-- Your goal --
Please return every line of the records below that contains the word "parse".

-- Source material --
(** * A shallow embedding of [src/lib/oidc-client.js]

    The relying-party client of the OpenID Connect implicit flow: the
    authorization request builder ([createTokenRequestAsync]), the response
    processor ([processResponseAsync]), the identity-token and access-token
    validators ([validateIdTokenAsync], [validateAccessTokenAsync]) and the
    signing-key and metadata loaders.

    Conventions of the model.
    - JavaScript values that come from [JSON.parse] (the request state, the
      identity-token payload, the provider metadata, the key set, the
      userinfo response) are [jvalue]s; [undefined] is [None] of an
      [option jvalue].  Numbers are kept as exact rationals [Q].
    - Strings are Rocq [string]s read as UTF-8 byte sequences.
    - The guards [if (x)] and [if (!x)] of the code are JavaScript truthiness
      ([truthy]).  The spec calls a value passing such a guard "present" or
      "non-empty" and one failing it "absent" or "missing"; the theorems
      below read these words that way.
    - Promise chains are sequential: a computation is a state-and-error
      monad [M].  A rejected promise and a thrown exception are both
      [Throw]; the error kind ([Error message], [SyntaxError], [TypeError])
      is kept. *)

From Stdlib Require Import String Ascii QArith ZArith List Bool.
From stdpp Require Import base gmap strings list.

Open Scope string_scope.
Set Warnings "-register-all".

(** ** JavaScript values *)

Inductive jvalue : Type :=
| JNull
| JBool (b : bool)
| JNum (q : Q)
| JStr (s : string)
| JArr (xs : list jvalue)
| JObj (kvs : list (string * jvalue)).

(** Own-property lookup on an object.  As with [JSON.parse], a key bound
    twice has its last value. *)
Fixpoint obj_get (kvs : list (string * jvalue)) (k : string) : option jvalue :=
  match kvs with
  | [] => None
  | (k', v) :: r =>
      match obj_get r k with
      | Some w => Some w
      | None => if String.eqb k k' then Some v else None
      end
  end.

(** [obj[k] = v]: an existing key keeps its position, a new one is appended. *)
Definition obj_set (kvs : list (string * jvalue)) (k : string) (v : jvalue)
  : list (string * jvalue) :=
  if existsb (fun kv => String.eqb k (fst kv)) kvs
  then map (fun kv => if String.eqb k (fst kv) then (fst kv, v) else kv) kvs
  else (kvs ++ [(k, v)])%list.

(** [delete obj[k]]. *)
Definition obj_delete (kvs : list (string * jvalue)) (k : string)
  : list (string * jvalue) :=
  List.filter (fun kv => negb (String.eqb k (fst kv))) kvs.

Definition is_digit (c : ascii) : bool :=
  (48 <=? nat_of_ascii c)%nat && (nat_of_ascii c <=? 57)%nat.

Fixpoint digits_value (s : string) (acc : nat) : option nat :=
  match s with
  | EmptyString => Some acc
  | String c r =>
      if is_digit c then digits_value r (10 * acc + (nat_of_ascii c - 48))
      else None
  end.

(** A canonical array index: ["0"] or a decimal numeral without a leading
    zero. *)
Definition array_index (k : string) : option nat :=
  match k with
  | String c EmptyString => if is_digit c then Some (nat_of_ascii c - 48) else None
  | String c _ =>
      if Nat.eqb (nat_of_ascii c) 48 then None else digits_value k 0
  | EmptyString => None
  end.

(** [v[k]] for a value that is neither [null] nor [undefined].  Arrays and
    strings have [length] and index properties (a string's length counted
    in bytes); numbers and booleans have none of the keys the client
    reads. *)
Definition prop (v : jvalue) (k : string) : option jvalue :=
  match v with
  | JObj kvs => obj_get kvs k
  | JArr xs =>
      if String.eqb k "length" then Some (JNum (inject_Z (Z.of_nat (length xs))))
      else match array_index k with Some i => nth_error xs i | None => None end
  | JStr s =>
      if String.eqb k "length" then Some (JNum (inject_Z (Z.of_nat (String.length s))))
      else match array_index k with
           | Some i => match String.get i s with
                       | Some c => Some (JStr (String c EmptyString))
                       | None => None
                       end
           | None => None
           end
  | _ => None
  end.

(** JavaScript truthiness ([undefined] is [None]). *)
Definition truthy (v : option jvalue) : bool :=
  match v with
  | None | Some JNull => false
  | Some (JBool b) => b
  | Some (JNum q) => negb (Qeq_bool q 0)
  | Some (JStr s) => negb (String.eqb s "")
  | Some (JArr _) | Some (JObj _) => true
  end.

Definition truthy_str (s : option string) : bool := truthy (JStr <$> s).

(** [a === b].  Arrays and objects compared here always come from
    different [JSON.parse] calls, so they are different references. *)
Definition strict_eq (a b : option jvalue) : bool :=
  match a, b with
  | None, None => true
  | Some JNull, Some JNull => true
  | Some (JBool x), Some (JBool y) => Bool.eqb x y
  | Some (JNum x), Some (JNum y) => Qeq_bool x y
  | Some (JStr x), Some (JStr y) => String.eqb x y
  | _, _ => false
  end.

(** ** Errors and the monad *)

Inductive js_error : Type :=
| Error (message : string)
| SyntaxError
| TypeError.

Inductive outcome (A : Type) : Type :=
| Ok (a : A)
| Throw (e : js_error).
Arguments Ok {A} a.
Arguments Throw {A} e.

(** The mutable state the client reads and writes: the request-state store,
    the metadata and key set cached on [settings], the number of random
    values drawn so far and the clock. *)
Record state : Type := mkState {
  store : gmap string string;
  metadata : option jvalue;
  jwks : option jvalue;
  rand_count : nat;
  clock_ms : Z
}.

Definition M (A : Type) : Type := state -> outcome A * state.

Global Instance M_ret : MRet M := fun A a s => (Ok a, s).
Global Instance M_bind : MBind M := fun A B k m s =>
  match m s with
  | (Ok a, s') => k a s'
  | (Throw e, s') => (Throw e, s')
  end.

Definition throw {A} (e : js_error) : M A := fun s => (Throw e, s).

(** [p.then(onFulfilled, onRejected)]. *)
Definition then2 {A B} (m : M A) (k : A -> M B) (h : js_error -> M B) : M B :=
  fun s => match m s with
           | (Ok a, s') => k a s'
           | (Throw e, s') => h e s'
           end.

(** [p.catch(onRejected)]. *)
Definition catch {A} (m : M A) (h : js_error -> M A) : M A := then2 m mret h.

(** [obj[k]] on a value that may be [null] or [undefined]. *)
Definition getp (v : option jvalue) (k : string) : M (option jvalue) :=
  match v with
  | None | Some JNull => throw TypeError
  | Some v' => mret (prop v' k)
  end.

(** ** Strings *)

Definition byte_is (c : ascii) (n : nat) : bool := Nat.eqb (nat_of_ascii c) n.

(** The character classes of [\s] in a JavaScript regular expression, as
    UTF-8: the ASCII blanks and line ends, U+00A0, U+1680, U+2000 to
    U+200A, U+2028, U+2029, U+202F, U+205F, U+3000 and U+FEFF.  Returns the
    rest of the string after one such character. *)
Definition ws_prefix (s : string) : option string :=
  match s with
  | String c r =>
      if byte_is c 9 || byte_is c 10 || byte_is c 11 || byte_is c 12
         || byte_is c 13 || byte_is c 32 then Some r
      else match r with
      | String d r1 =>
          if byte_is c 194 && byte_is d 160 then Some r1
          else match r1 with
          | String e r2 =>
              if (byte_is c 225 && byte_is d 154 && byte_is e 128)
                 || (byte_is c 226 && byte_is d 128
                     && (((128 <=? nat_of_ascii e) && (nat_of_ascii e <=? 138))%nat
                         || byte_is e 168 || byte_is e 169 || byte_is e 175))
                 || (byte_is c 226 && byte_is d 129 && byte_is e 159)
                 || (byte_is c 227 && byte_is d 128 && byte_is e 128)
                 || (byte_is c 239 && byte_is d 187 && byte_is e 191)
              then Some r2 else None
          | EmptyString => None
          end
      | EmptyString => None
      end
  | EmptyString => None
  end.

Fixpoint skip_ws (fuel : nat) (s : string) : string :=
  match fuel with
  | O => s
  | S f => match ws_prefix s with Some r => skip_ws f r | None => s end
  end.

Fixpoint split_go (fuel : nat) (s cur : string) : list string :=
  match fuel with
  | O => [cur ++ s]
  | S f =>
      match s with
      | EmptyString => [cur]
      | String c r =>
          match ws_prefix s with
          | Some r' => cur :: split_go f (skip_ws f r') ""
          | None => split_go f r (cur ++ String c EmptyString)
          end
      end
  end.

(** [s.split(/\s+/g)]: the pieces between maximal runs of white space
    (a leading or trailing run gives an empty piece, [""] gives [[""]]). *)
Definition split_ws (s : string) : list string :=
  split_go (S (String.length s)) s "".

(** [s.toLowerCase()] on the ASCII letters; no other character lowers to an
    ASCII letter of ["bearer"], the only string it is compared with. *)
Definition ascii_lower (c : ascii) : ascii :=
  if ((65 <=? nat_of_ascii c) && (nat_of_ascii c <=? 90))%nat
  then ascii_of_nat (nat_of_ascii c + 32) else c.

Fixpoint to_lower (s : string) : string :=
  match s with
  | EmptyString => EmptyString
  | String c r => String (ascii_lower c) (to_lower r)
  end.

Definition hex_upper : string := "0123456789ABCDEF".
Definition hex_lower : string := "0123456789abcdef".

Definition hex_char (digits : string) (n : nat) : ascii :=
  match String.get n digits with Some c => c | None => "0"%char end.

(** The characters [encodeURIComponent] leaves as they are. *)
Definition uri_unreserved (c : ascii) : bool :=
  let n := nat_of_ascii c in
  ((65 <=? n) && (n <=? 90))%nat || ((97 <=? n) && (n <=? 122))%nat
  || ((48 <=? n) && (n <=? 57))%nat
  || byte_is c 45 || byte_is c 95 || byte_is c 46 || byte_is c 33
  || byte_is c 126 || byte_is c 42 || byte_is c 39 || byte_is c 40
  || byte_is c 41.

(** [encodeURIComponent]: every other UTF-8 byte becomes [%XY]. *)
Fixpoint encodeURIComponent (s : string) : string :=
  match s with
  | EmptyString => EmptyString
  | String c r =>
      if uri_unreserved c then String c (encodeURIComponent r)
      else String "%" (String (hex_char hex_upper (nat_of_ascii c / 16))
                 (String (hex_char hex_upper (nat_of_ascii c mod 16))
                    (encodeURIComponent r)))
  end.

Definition last_char (s : string) : option ascii :=
  String.get (String.length s - 1) s.

(** ** Bytes and hexadecimal *)

Definition byte_to_hex (b : Byte.byte) : string :=
  String (hex_char hex_lower (Byte.to_nat b / 16))
    (String (hex_char hex_lower (Byte.to_nat b mod 16)) EmptyString).

(** jsrsasign renders a digest as lower-case hexadecimal. *)
Fixpoint bytes_to_hex (bs : list Byte.byte) : string :=
  match bs with
  | [] => EmptyString
  | b :: r => byte_to_hex b ++ bytes_to_hex r
  end.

-- Exercise solution --
    - JavaScript values that come from [JSON.parse] (the request state, the
(** Own-property lookup on an object.  As with [JSON.parse], a key bound
    different [JSON.parse] calls, so they are different references. *)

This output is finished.